Trois applications sont volontairement hors du scope. Premièrement : pas de vérification grammaire et orthographe. Les correcteurs orthographiques intégrés au navigateur et des outils dédiés comme LanguageTool sont meilleurs pour cela. Deuxièmement : pas d’upload de fichier pour DOCX, PDF ou formats similaires. Qui veut analyser des documents Word les a généralement déjà ouverts dans le traitement de texte et peut copier le contenu. Troisièmement : pas de synchronisation cloud. Votre texte reste dans l’onglet — si vous voulez le conserver, copiez-le vous-même.

Ces lacunes sont intentionnelles. Elles gardent le compteur de mots rapide, léger et privé. Chacune de ces trois fonctions signifierait soit un aller-retour serveur, soit une bibliothèque de 5 à 10 Mo dans le navigateur, soit un cookie pour la connexion cloud — et ce ne serait plus le même onglet dans lequel vous travaillez maintenant.

Et la confidentialité et le RGPD ?

Votre texte reste dans la mémoire du navigateur. Pas de persistance localStorage, pas de cookies, pas d’analytics, pas d’aller-retour serveur. L’onglet fonctionne hors ligne après le chargement initial de la page. Le bouton « Copier le résumé » crée la statistique en texte clair en local via l’API Clipboard et l’écrit dans votre presse-papiers — pas d’appel réseau.

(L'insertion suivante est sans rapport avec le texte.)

Definition validateCommandRequested (d : CommandRequestedPayload) (st : EventPublisher) : result PublishError () :=
  let id := crq_id d in
  let approval := List.find (fun candidate => (ap_callId candidate === ci_call_id id) &&
                                              (ap_actionKind candidate === action_run_command))
                    (jm_values (approvals st)) in
  refuse_when
    (negb (pendingCall st (ci_call_id id) "run_command" (ci_step id)) ||
     negb match permissions st !! ci_call_id id with
          | Some permission =>
              (pm_effect permission !== deny_effect) && (pm_step permission =? ci_step id) &&
              (pm_actionSha256 permission === ci_action_sha256 id) &&
              (if pm_effect permission === ask_effect then
                 match approval with
                 | Some a => (ap_decision a === Some approval_approved) &&
                             (crq_approval_request_id d === Some (ap_requestId a)) &&
                             (ap_actionSha256 a === ci_action_sha256 id)
                 | None => false
                 end
               else crq_approval_request_id d === None)
          | None => false
          end ||
     jm_has (ci_execution_id id) (commandExecutions st) ||
     match commandExecutionsByCall st !! ci_call_id id with Some _ => true | None => false end)
    "command execution request lacks matching permission".

Definition validateCommandStarted (id : CommandIdentity) (st : EventPublisher) : result PublishError () :=
  refuse_when
    (negb match jm_get (ci_execution_id id) (commandExecutions st) with
          | Some execution => negb (cx_started execution) && negb (cx_completed execution) && sameExecution execution id
          | None => false
          end) "command start must match one execution request".

Definition channelChunks (channel : OutputChannel) (execution : CommandExecutionState) : Z :=
  match channel with channel_stdout => cx_stdoutChunks execution | channel_stderr => cx_stderrChunks execution end.

Definition validateCommandOutput (d : CommandOutputPayload) (st : EventPublisher) : result PublishError () :=
  refuse_when
    (negb match jm_get (ci_execution_id (cop_id d)) (commandExecutions st) with
          | Some execution =>
              cx_started execution && negb (cx_completed execution) && sameExecution execution (cop_id d) &&
              (cop_chunk_index d =? channelChunks (cop_channel d) execution)
          | None => false
          end) "command output must be contiguous for one active execution".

Du point de vue RGPD, le compteur de mots ne traite pas de données personnelles au sens de l’art. 4, car le traitement a lieu en local sur votre appareil. Même si vous insérez des textes sensibles (brouillons d’e-mails, écritures juridiques, comptes rendus médicaux), le texte reste dans l’onglet. Si vous fermez l’onglet, tout disparaît. Cette architecture est explicitement choisie — c’est la raison pour laquelle le compteur de mots est aussi utilisable dans des setups d’entreprise avec exigences strictes de confidentialité.